Est-ce un hasard si lors d’un festival de Cannes il y a 4 ans, on avait pu assister à une promotion médiatiquement insistante du film « Amour » de Haneke, réalisateur autrichien porté aux nues pour son « humanisme » et auréolé de gloire avec Palme d’Or ?

Les commentateurs s’accordaient à louer le talent indéniable de Jean Louis Trintignant et d’Emmanuelle Riva dans les rôles qui leur avaient été dévolus : incarner l’intimité quotidienne et déclinante d’un vieux couple, plutôt comblé par l’existence, et qui s’aime.
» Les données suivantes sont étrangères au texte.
(** A bar's high, low and close; the columns of one list of bars are of one length. *)
Definition hlc highs lows closes : list (F * F * F) := combine (combine highs lows) closes.

Definition true_range (prev_close high low : F) : F :=
  nmax (nmax (high - low) (nabs (high - prev_close))) (nabs (low - prev_close)).

Fixpoint true_ranges (bars : list (F * F * F)) : list F :=
  match bars with
  | (_, _, pc) :: ((h, l, _) :: _) as rest => true_range pc h l :: true_ranges rest
  | _ => []
  end.

Definition compute_atr highs lows closes (period : nat) : F :=
  if (length highs <? 2)%nat || (length lows <? 2)%nat || (length closes <? 2)%nat then
    match last highs, last lows with Some h, Some l => h - l | _, _ => nzero end
  else
    let tr_list := true_ranges (hlc highs lows closes) in
    if (length tr_list <? period)%nat then
      nsum (map (fun '(h, l) => h - l) (combine highs lows)) / nnat (length highs)
    else wilder_average period tr_list.

Definition ADX_PERIOD : nat := 14.
Definition ADX_NEUTRAL : F := nofZ 25.
Definition ADX_MIN_BARS : nat := (ADX_PERIOD + 2)%nat.
Definition adx_is_computable (bars_count period : nat) : bool := (period + 2 <=? bars_count)%nat.

(** True range and directional movements of a bar after the one before it. *)
Definition movement (prev bar : F * F * F) : F * F * F :=
  let '(prev_high, prev_low, prev_close) := prev in
  let '(high, low, _) := bar in
  let up_move := high - prev_high in
  let down_move := prev_low - low in
  (true_range prev_close high low,
   if (up_move >? down_move) && (up_move >? nzero) then up_move else nzero,
   if (down_move >? up_move) && (down_move >? nzero) then down_move else nzero).
Fixpoint movements (bars : list (F * F * F)) : list (F * F * F) :=
  match bars with
  | prev :: (bar :: _) as rest => movement prev bar :: movements rest
  | _ => []
  end.

Definition nfst3 (m : F * F * F) : F := fst (fst m).
Definition nsnd3 (m : F * F * F) : F := snd (fst m).
Definition nthd3 (m : F * F * F) : F := snd m.

(** The Wilder sums of true range and movements over the first [period] bars. *)
Definition adx_seed (period : nat) (ms : list (F * F * F)) : F * F * F :=
  let first := take period ms in
  (nsum (map nfst3 first), nsum (map nsnd3 first), nsum (map nthd3 first)).

(** One more bar: the new sums and its DX. *)
Definition adx_smooth (period : nat) (sums m : F * F * F) : F * F * F :=
  let '(atr, plus, minus) := sums in
  (atr - atr / nnat period + nfst3 m, plus - plus / nnat period + nsnd3 m,
   minus - minus / nnat period + nthd3 m).
Definition dx_of (sums : F * F * F) : F :=
  let '(atr, plus, minus) := sums in
  let plus_di := if atr >? nzero then nofZ 100 * plus / atr else nzero in
  let minus_di := if atr >? nzero then nofZ 100 * minus / atr else nzero in
  let di_sum := plus_di + minus_di in
  if di_sum >? nzero then nofZ 100 * nabs (plus_di - minus_di) / di_sum else nzero.
Definition dx_step (period : nat) (acc : F * F * F * list F) (m : F * F * F)
    : F * F * F * list F :=
  let '(sums, dxs) := acc in
  let sums := adx_smooth period sums m in (sums, dxs ++ [dx_of sums]).
Definition dx_state (period : nat) (ms : list (F * F * F)) : F * F * F * list F :=
  foldl (dx_step period) (adx_seed period ms, []) (drop period ms).

Definition adx_of (period : nat) (dx_list : list F) : F :=
  match dx_list with
  | [] => ADX_NEUTRAL
  | _ =>
      let adx := if (period <=? length dx_list)%nat
                 then nsum (take period dx_list) / nnat period
                 else nsum dx_list / nnat (length dx_list) in
      foldl (wilder period) adx (drop period dx_list)
  end.

Definition compute_adx highs lows closes (period : nat) : F :=
  if (length highs <? period + 2)%nat || (length lows <? period + 2)%nat ||
     (length closes <? period + 2)%nat then ADX_NEUTRAL else
  let ms := movements (hlc highs lows closes) in
  if (length ms <? period)%nat then ADX_NEUTRAL else
  adx_of period (snd (dx_state period ms)).
(* ===== verification/Strategies.v ===== *)
(** * The strategies: the backtester's rules, its gates, and the live rule

    Models [services/backtest-service/src/backtest_service/strategies.py] and
    [entry_gates.py], the [StrategyParams] and [ParameterGrid] of [models.py] there,
    and [services/strategy-service/src/strategy_service/rule_engine.py]. Shown: a
    signal depends on the bars up to its own and no other, whatever the strategy and
    the gates; the gates only ever suppress a BUY; a configuration of a grid is valid;
    and the live rule decides what the backtest's rule decides on the same figures. *)

From S2P Require Import Prelude PyFloat Store Indicators.
From Stdlib Require Import Floats.SpecFloat.

(** ** models.py: the parameters *)

Record StrategyParams (F : Type) := {
  sp_ema_fast : Z;
  sp_ema_slow : Z;
  rsi_buy_min : F;
  rsi_buy_max : F;
  macd_hist_min : F;
  bb_period : Z;
  bb_std : F;
  rsi_oversold : F;
  rsi_overbought : F
}.
Arguments sp_ema_fast {F}. Arguments sp_ema_slow {F}. Arguments rsi_buy_min {F}.
Arguments rsi_buy_max {F}. Arguments macd_hist_min {F}. Arguments bb_period {F}.
Arguments bb_std {F}. Arguments rsi_oversold {F}. Arguments rsi_overbought {F}.

(** What [StrategyParams(...)] raises: pydantic's field bounds, then the validator. *)
Inductive ValidationError :=
| OutOfBounds (field : string)
| BadOrdering (field : string).
#[export] Instance ValidationError_dec : EqDecision ValidationError.
Proof. solve_decision. Defined.

Section params.
Context {F : Type} `{HF : PyFloat F}.
Local Open Scope py_scope.

Definition default_params : StrategyParams F :=
  {| sp_ema_fast := 20; sp_ema_slow := 50; rsi_buy_min := nofZ 45; rsi_buy_max := nofZ 70;
     macd_hist_min := nzero; bb_period := 20; bb_std := nofZ 2; rsi_oversold := nofZ 30;
     rsi_overbought := nofZ 70 |}.

(** An integer field with [ge] and [le], and a percentage. *)
Definition int_between (name : string) (lo hi v : Z) : list ValidationError :=
  if (lo <=? v)%Z && (v <=? hi)%Z then [] else [OutOfBounds name].
Definition percentage (name : string) (v : F) : list ValidationError :=
  if (v >=? nzero) && (v <=? nofZ 100) then [] else [OutOfBounds name].

Definition field_errors (p : StrategyParams F) : list ValidationError :=
  int_between "ema_fast" 2 200 (sp_ema_fast p) ++ int_between "ema_slow" 3 400 (sp_ema_slow p) ++
  percentage "rsi_buy_min" (rsi_buy_min p) ++ percentage "rsi_buy_max" (rsi_buy_max p) ++
  int_between "bb_period" 5 200 (bb_period p) ++
  (if (bb_std p >? nzero) && (bb_std p <=? nofZ 5) then [] else [OutOfBounds "bb_std"]) ++
  percentage "rsi_oversold" (rsi_oversold p) ++ percentage "rsi_overbought" (rsi_overbought p).

Definition _check_ordering (p : StrategyParams F) : result ValidationError (StrategyParams F) :=
  if (sp_ema_slow p <=? sp_ema_fast p)%Z then Err (BadOrdering "ema_fast")
  else if rsi_buy_min p >=? rsi_buy_max p then Err (BadOrdering "rsi_buy_min")
  else if rsi_oversold p >=? rsi_overbought p then Err (BadOrdering "rsi_oversold")
  else Ok p.

(** The model validator runs only on fields that are all within their bounds. *)
Definition validate (p : StrategyParams F) : result ValidationError (StrategyParams F) :=
  match field_errors p with
  | [] => _check_ordering p
  | e :: _ => Err e
  end.

Definition rsi_sell_min (p : StrategyParams F) : F := nofZ 100 - rsi_buy_max p.
Definition rsi_sell_max (p : StrategyParams F) : F := nofZ 100 - rsi_buy_min p.
Definition min_warmup_bars (p : StrategyParams F) : Z :=
  Z.max (Z.max (sp_ema_slow p + 1) (bb_period p + 1)) 35.

(** [parts[name]()]: empty where the code's lambda returns None. *)
Definition label_part (p : StrategyParams F) (name : string) : fstr F :=
  if String.eqb name "ema_fast" then
    lit ("ema" +:+ str_of_Z (sp_ema_fast p) +:+ "/" +:+ str_of_Z (sp_ema_slow p))
  else if String.eqb name "rsi_buy_min" then
    [Lit "rsi"; Fmt "g" (rsi_buy_min p); Lit "-"; Fmt "g" (rsi_buy_max p)]
  else if String.eqb name "macd_hist_min" then [Lit "macd>"; Fmt "g" (macd_hist_min p)]
  else if String.eqb name "bb_period" then lit ("bb" +:+ str_of_Z (bb_period p))
  else if String.eqb name "bb_std" then [Lit "sd"; Fmt "g" (bb_std p)]
  else if String.eqb name "rsi_oversold" then [Lit "rsi<"; Fmt "g" (rsi_oversold p)]
  else if String.eqb name "rsi_overbought" then [Lit "rsi>"; Fmt "g" (rsi_overbought p)]
  else [].
Definition PARAM_FIELDS : list string :=
  ["ema_fast"; "ema_slow"; "rsi_buy_min"; "rsi_buy_max"; "macd_hist_min"; "bb_period"; "bb_std";
   "rsi_oversold"; "rsi_overbought"].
Mais cette pluie de compliments ne doit pas évacuer le dilemme final imposé par le scénario.

L’inattendu du film réside essentiellement dans la crise de l’épouse qui, foudroyée par un AVC, se retrouve, comme tant de personnes, réduite à une vie au ralenti. C’est alors que son époux redouble d’efforts de présence et de tendresse ; et Haneke n’épargne aucun détail pour faire vibrer la corde émotive à l’extrême. Tout ce luxe de gros plans, pour en arriver à la conclusion programmée : je t’aime, donc je te tue. Car le mari, dans un dernier « geste d’amour », étouffe son épouse avec un coussin.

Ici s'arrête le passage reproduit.